**EXERCISE DIRECTIONS**
Filter the records below for the word "etrans". Copy each line that holds it.

**DATASET RECORDS**

Lemma eff_adjust_proxied_array left n l s u s' :
  adjust_proxied_validator_votes_array left n l s = Ok (u, s') → eff s s' 0.
Proof.
  revert n s. induction left as [|left IH]; intros n s H;
    cbn [adjust_proxied_validator_votes_array] in H; inv_db.
  - apply eff_refl.
  - by eapply eff_adjust_validator_votes.
  - apply (eff_eq _ _ (0 + 0)); [|lia]. eapply eff_trans; [|by eapply IH].
    eapply eff_modify_account; [|done]. intros a a' _ Ha.
    apply add_proxied_all_liquid in Ha. lia.
  - by eapply eff_adjust_validator_votes.
Qed.

Lemma eff_adjust_proxied n x s u s' : adjust_proxied_validator_votes n x s = Ok (u, s') → eff s s' 0.
Proof.
  unfold adjust_proxied_validator_votes. generalize CHAIN_MAX_PROXY_RECURSION_DEPTH. intros left.
  revert n s. induction left as [|left IH]; intros n s H;
    cbn [adjust_proxied_validator_votes_at] in H; inv_db.
  - apply eff_refl.
  - by eapply eff_adjust_validator_votes.
  - apply (eff_eq _ _ (0 + 0)); [|lia]. eapply eff_trans; [|by eapply IH].
    eapply eff_modify_account; [|done]. intros a a' _ Ha. apply add_proxied_liquid in Ha. lia.
  - by eapply eff_adjust_validator_votes.
Qed.

Lemma eff_create_vesting n x s r s' : create_vesting n x s = Ok (r, s') → eff s s' (amount x).
Proof.
  unfold create_vesting. intros H. inv_db.
  match goal with H : modify_account _ _ _ = Ok _ |- _ =>
    eapply (eff_modify_account _ _ 0) in H; [|intros a a' _ Ha; inv_db; unfold liquid; cbn; lia] end.
  match goal with H : modify_dgpo _ _ = Ok _ |- _ => apply eff_modify_dgpo in H as (p & Hp & He) end.
  match goal with H : adjust_proxied_validator_votes _ _ _ = Ok _ |- _ => apply eff_adjust_proxied in H end.
  inv_db. eapply eff_eq; [eapply eff_trans; [|eapply eff_trans]; eassumption|].
  unfold fund_tokens. cbn. lia.
Qed.

Lemma eff_shares_sender n x s u s' : shares_sender_recalc_energy n x s = Ok (u, s') → eff s s' 0.
Proof.
  unfold shares_sender_recalc_energy. intros H. inv_db; [|apply eff_refl].
  eapply eff_modify_account; [|done]. intros a a' _ Ha. inv_db. unfold liquid. cbn. lia.
Qed.

Lemma eff_clear_validator_votes n s u s' : clear_validator_votes n s = Ok (u, s') → eff s s' 0.
Proof.
  unfold clear_validator_votes. intros H. inv_db. eapply (eff_eq _ _ (0 + 0)); [|lia].
  eapply eff_trans; [|eapply eff_modify_account; [|exact H]; intros a a' _ Ha; inv_ok;
    unfold liquid; cbn; destruct (_ <? _); cbn; lia].
  by apply eff_same.
Qed.

Lemma eff_store_metadata n j b s u s' : store_account_json_metadata n j b s = Ok (u, s') → eff s s' 0.
Proof. unfold store_account_json_metadata. intros H. inv_db; by apply eff_same. Qed.
(* ===== verification/Frame.v ===== *)
(** * What moving vesting shares leaves alone

    [create_vesting] and the routines under it touch the shares, the proxied
    votes and the vote weight of accounts, the tallies of validators and the
    vesting totals, and nothing else.  A relation between states that ignores
    these ([VoteFrame]) is kept by all of them. *)

From stdpp Require Import gmap strings list sorting.
From Stdlib Require Import ZArith Lia.
From S2P Require Import Prelude Fc Text Asset Authority Objects Database Supply.

Definition only_votes (a a' : account_object) : Prop :=
  a' = a <| vesting_shares := vesting_shares a' |> <| proxied_vsf_votes := proxied_vsf_votes a' |>
         <| validators_vote_weight := validators_vote_weight a' |>.

Definition only_tally (w w' : validator_object) : Prop :=
  w' = w <| votes := votes w' |> <| counted_votes := counted_votes w' |>
         <| virtual_last_update := virtual_last_update w' |>
         <| virtual_position := virtual_position w' |>
         <| virtual_scheduled_time := virtual_scheduled_time w' |>.

Definition only_vesting_totals (p p' : dynamic_global_property_object) : Prop :=
  p' = p <| total_vesting_fund := total_vesting_fund p' |>
         <| total_vesting_shares := total_vesting_shares p' |>.

Class VoteFrame (R : relation database) := {
  vf_pre :: PreOrder R;
  vf_account s n a a' : accounts s !! n = Some a → only_votes a a' → R s (s <| accounts ::= <[n:=a']> |>);
  vf_validator s n w w' :
    validators s !! n = Some w → only_tally w w' → R s (s <| validators ::= <[n:=w']> |>);
  vf_dgpo s p' : only_vesting_totals (dgpo s) p' → R s (s <| dgpo := p' |>)
}.

Section frame.
Context {CE : ChainEnv} (R : relation database) `{!VoteFrame R}.

Lemma frame_account n f s u s' :
  (∀ a a', f a = Ok a' → only_votes a a') → modify_account n f s = Ok (u, s') → R s s'.
Proof.
  intros Hf (a & a' & Ha & Hfa & [= _ ->])%modify_in_Ok. eapply vf_account; eauto.
Qed.

Lemma frame_sfor {A} (l : list A) (body : A → DB unit) s u s' :
  (∀ x s u s', body x s = Ok (u, s') → R s s') → sfor l body s = Ok (u, s') → R s s'.
Proof.
  intros Hbody. revert s. induction l as [|x l IH]; intros s H; cbn [sfor] in H; inv_ok; [done|].
  etrans; eauto.
Qed.

Lemma frame_adjust_validator_vote n x s u s' : adjust_validator_vote n x s = Ok (u, s') → R s s'.
Proof.
  unfold adjust_validator_vote. intros H. inv_db.
  apply modify_in_Ok in H as (w & w' & Hw & Hf & [= _ ->]). eapply vf_validator; [done|].
  inv_ok. done.
Qed.

Lemma frame_adjust_voted i x s u s' : adjust_voted i x s = Ok (u, s') → R s s'.
Proof.
  unfold adjust_voted. intros H. inv_db. revert H. apply frame_sfor.
  intros id s0 u0 s1 H. inv_ok. unfold get_validator_by_id in *.
  destruct (list_find _ _) as [[? [? ?]]|]; inv_ok. by eapply frame_adjust_validator_vote.
Qed.

Lemma frame_adjust_validator_votes n x s u s' : adjust_validator_votes n x s = Ok (u, s') → R s s'.
Proof.
  unfold adjust_validator_votes. intros H. inv_db; [|done|by eapply frame_adjust_voted].
  etrans; [eapply frame_account; [|done]|by eapply frame_adjust_voted].
  intros a a' Ha. by inv_ok.
Qed.

Lemma add_proxied_votes i x a a' : add_proxied i x a = Ok a' → only_votes a a'.
Proof. unfold add_proxied. intros. by inv_db. Qed.

Lemma frame_adjust_proxied n x s u s' : adjust_proxied_validator_votes n x s = Ok (u, s') → R s s'.
Proof.
  unfold adjust_proxied_validator_votes. generalize CHAIN_MAX_PROXY_RECURSION_DEPTH. intros left.
  revert n s. induction left as [|left IH]; intros n s H;
    cbn [adjust_proxied_validator_votes_at] in H; inv_db;
    try done; try by eapply frame_adjust_validator_votes.
  etrans; [eapply frame_account; [|done]; intros a a' Ha; by eapply add_proxied_votes|by eapply IH].
Qed.

Lemma frame_create_vesting n x s r s' : create_vesting n x s = Ok (r, s') → R s s'.
Proof.
  unfold create_vesting. intros H. inv_ok. inv_db_step. inv_ok.
  match goal with H : modify_account _ _ _ = Ok _ |- _ => apply frame_account in H end.
  2:{ intros a a' Ha. by inv_ok. }
  match goal with H : modify_dgpo _ _ = Ok _ |- _ => apply modify_dgpo_Ok in H as (p & Hp & [= _ ->]) end.
  match goal with H : adjust_proxied_validator_votes _ _ _ = Ok _ |- _ =>
    apply frame_adjust_proxied in H end.
  etrans; [eassumption|]. etrans; [|eassumption]. apply vf_dgpo. by inv_ok.
Qed.
End frame.

(** The rewards that wait for stakeholders, by validator. *)
Definition pendings (s : database) : gmap string Z := pending_stakeholder_reward <$> validators s.

Definition same_pendings (s s' : database) : Prop :=
  pendings s' = pendings s ∧ validator_votes s' = validator_votes s.

#[export] Instance same_pendings_frame : VoteFrame same_pendings.
Proof.
  unfold same_pendings, pendings. split.
  - split; [by intros ?|by intros x y z [-> ->] [-> ->]].
  - done.
  - intros s n w w' Hw ->. split; [|done]. cbn. rewrite fmap_insert. apply insert_id.
    by rewrite lookup_fmap, Hw.
  - done.
Qed.

Lemma same_pendings_lookup s s' n w :
  same_pendings s s' → validators s !! n = Some w →
  ∃ w', validators s' !! n = Some w' ∧ pending_stakeholder_reward w' = pending_stakeholder_reward w.
Proof.
  unfold same_pendings, pendings. intros [E _] Hw.
  assert ((pending_stakeholder_reward <$> validators s') !! n = Some (pending_stakeholder_reward w)) as H
    by (rewrite E, lookup_fmap, Hw; done).
  rewrite lookup_fmap in H. destruct (validators s' !! n) as [w'|]; naive_solver.
Qed.

Lemma same_pendings_push op s u s' : push_virtual_operation op s = Ok (u, s') → same_pendings s s'.
Proof. by intros [= _ <-]. Qed.

(** ** Views of the accounts

    What a component looks at in each account, as a map. *)

Section view.
Context {V : Type} (v : account_object → V).

Definition view (s : database) : gmap string V := v <$> accounts s.

Definition same_view (s s' : database) : Prop :=
  view s' = view s ∧ time (dgpo s') = time (dgpo s).

#[export] Instance same_view_preorder : PreOrder same_view.
Proof. unfold same_view. split; [by intros ?|by intros x y z [-> ->] [-> ->]]. Qed.

Lemma view_get n s a : accounts s !! n = Some a → view s !! n = Some (v a).
Proof. intros Ha. unfold view. by rewrite lookup_fmap, Ha. Qed.

Lemma view_lookup n s x : view s !! n = Some x → ∃ a, accounts s !! n = Some a ∧ v a = x.
Proof. unfold view. rewrite lookup_fmap. destruct (accounts s !! n); naive_solver. Qed.

Lemma view_modify n f s u s' :
  modify_account n f s = Ok (u, s') →
  ∃ a a', accounts s !! n = Some a ∧ f a = Ok a' ∧
    view s' = <[n := v a']> (view s) ∧ time (dgpo s') = time (dgpo s).
Proof.
  intros (a & a' & Ha & Hf & [= _ ->])%modify_in_Ok. exists a, a'. split_and!; [done..| |done].
  unfold view. cbn. by rewrite fmap_insert.
Qed.

Lemma same_view_modify n f s u s' :
  (∀ a a', f a = Ok a' → v a' = v a) → modify_account n f s = Ok (u, s') → same_view s s'.
Proof.
  unfold same_view. intros Hf (a & a' & Ha & Hfa & -> & ?)%view_modify. split; [|done].
  apply insert_id. rewrite (view_get n s a) by done. by rewrite (Hf a a').
Qed.

Lemma same_view_push op s u s' : push_virtual_operation op s = Ok (u, s') → same_view s s'.
Proof. by intros [= _ <-]. Qed.

Lemma same_view_frame : (∀ a a', only_votes a a' → v a' = v a) → VoteFrame same_view.
Proof.
  intros Hv. split.
  - apply _.
  - intros s n a a' Ha Hvotes. unfold same_view, view. split; [|done]. cbn. rewrite fmap_insert.
    apply insert_id. rewrite lookup_fmap, Ha. cbn. by rewrite (Hv a a').
  - done.
  - unfold same_view. intros s p' ->. done.
Qed.
End view.

(** ** What a computation leaves alone

    [leaves P m]: the part [P] of the state is the same after [m].  The tactic
    [solve_leaves] follows the structure of [m]; the routines that recurse are
    in the hint database [leaves]. *)

Create HintDb leaves discriminated.

Definition leaves {X A} (P : database → X) (m : DB A) : Prop :=
  ∀ s r s', m s = Ok (r, s') → P s' = P s.

Section leaves.
Context {X : Type} {P : database → X}.

Lemma leaves_bind {A B} (m : DB A) (k : A → DB B) :
  leaves P m → (∀ a, leaves P (k a)) → leaves P (sbind m k).
Proof.
  intros Hm Hk s r s' H. apply sbind_Ok in H as (a & s1 & H1 & H).
  rewrite (Hk _ _ _ _ H). by eapply Hm.
Qed.

Lemma leaves_when b (m : DB unit) : leaves P m → leaves P (swhen b m).
Proof. intros Hm s r s' H. unfold swhen in H. destruct b; [by eapply Hm|by inv_ok]. Qed.

Lemma leaves_for {A} (l : list A) (body : A → DB unit) :
  (∀ x, leaves P (body x)) → leaves P (sfor l body).
Proof.
  intros Hb. induction l as [|x l IH]; cbn [sfor]; [|by apply leaves_bind].
  intros s r s' H. by inv_ok.
Qed.
End leaves.

Section primitives.
Context {X : Type} (P : database → X).

Lemma leaves_pure {A} (m : DB A) : (∀ s r s', m s = Ok (r, s') → s' = s) → leaves P m.
Proof. intros H s r s' Hm. by rewrite (H _ _ _ Hm). Qed.

Lemma leaves_sret {A} (a : A) : leaves P (sret a).
Proof. apply leaves_pure. by intros s r s' [= _ <-]. Qed.

Lemma leaves_sgets {A} (f : database → A) : leaves P (sgets f).
Proof. apply leaves_pure. by intros s r s' [= _ <-]. Qed.

Lemma leaves_sget : leaves P sget.
Proof. apply leaves_pure. by intros s r s' [= _ <-]. Qed.

Lemma leaves_slift {A} (r : res A) : leaves P (slift r).
Proof. apply leaves_pure. intros s x s' H. apply slift_Ok in H as (? & ? & [= _ ->]). done. Qed.

Lemma leaves_sassert b msg : leaves P (sassert b msg).
Proof. apply leaves_pure. intros s x s' H. apply sassert_Ok in H as (? & [= _ ->]). done. Qed.

Lemma leaves_sthrow {A} e : leaves P (sthrow (A := A) e).
Proof. by intros s x s' H%sthrow_Ok. Qed.

Lemma leaves_get_in {K V} `{Countable K} (table : database → gmap K V) what k : leaves P (get_in table what k).
Proof. apply leaves_pure. intros s x s' H'. apply get_in_Ok in H' as (? & ? & [= _ ->]). done. Qed.
End primitives.

Ltac leaves_change lem :=
  let s := fresh in let r := fresh in let s' := fresh in let H := fresh in
  intros s r s' H; lem H; reflexivity.
Ltac inv_modify_in H := apply modify_in_Ok in H as (? & ? & ? & ? & [= _ ->]).
Ltac inv_modify_dgpo H := apply modify_dgpo_Ok in H as (? & ? & [= _ ->]); inv_ok.
Ltac inv_create_in H := apply create_in_Ok in H as (? & [= _ ->]).
Ltac inv_remove_in H := apply remove_in_Ok in H as (? & ? & [= _ ->]).
Ltac inv_supd H := injection H as _ <-.
Ltac leaves_lambda :=
  let s := fresh in let r := fresh in let s' := fresh in let H := fresh in
  intros s r s' H; cbn beta in H; repeat case_match; try discriminate H;
  injection H as _ <-; reflexivity.
Ltac head_of t := lazymatch t with ?f _ => head_of f | _ => t end.
Ltac leaves_step :=
  lazymatch goal with
  | |- leaves _ (sbind _ _) => apply leaves_bind; [|intros ?]
  | |- leaves _ (swhen _ _) => apply leaves_when
  | |- leaves _ (sfor _ _) => apply leaves_for; intros ?
  | |- leaves _ (match ?x with _ => _ end) => destruct x
  | |- leaves _ (let _ := _ in _) => cbv zeta
  | |- leaves _ (modify_in _ _ _) => leaves_change inv_modify_in
  | |- leaves _ (create_in _ _ _ _) => leaves_change inv_create_in
  | |- leaves _ (remove_in _ _) => leaves_change inv_remove_in
  | |- leaves _ (modify_dgpo _) => leaves_change inv_modify_dgpo
  | |- leaves _ (supd _) => leaves_change inv_supd
  | |- leaves _ (get_in _ _ _) => apply leaves_get_in
  | |- leaves _ (slift _) => apply leaves_slift
  | |- leaves _ (sassert _ _) => apply leaves_sassert
  | |- leaves _ (sthrow _) => apply leaves_sthrow
  | |- leaves _ (sret _) => apply leaves_sret
  | |- leaves _ (sgets _) => apply leaves_sgets
  | |- leaves _ sget => apply leaves_sget
  | |- leaves _ (λ _, _) => leaves_lambda
  | |- leaves _ ?m =>
      first [ solve [eauto with leaves nocore]
            | let h := head_of m in progress (unfold h) ]
  end.
Ltac solve_leaves := repeat leaves_step.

**YOUR SOLUTION**
  etrans; eauto.
  etrans; [eapply frame_account; [|done]|by eapply frame_adjust_voted].
  etrans; [eapply frame_account; [|done]; intros a a' Ha; by eapply add_proxied_votes|by eapply IH].
  etrans; [eassumption|]. etrans; [|eassumption]. apply vf_dgpo. by inv_ok.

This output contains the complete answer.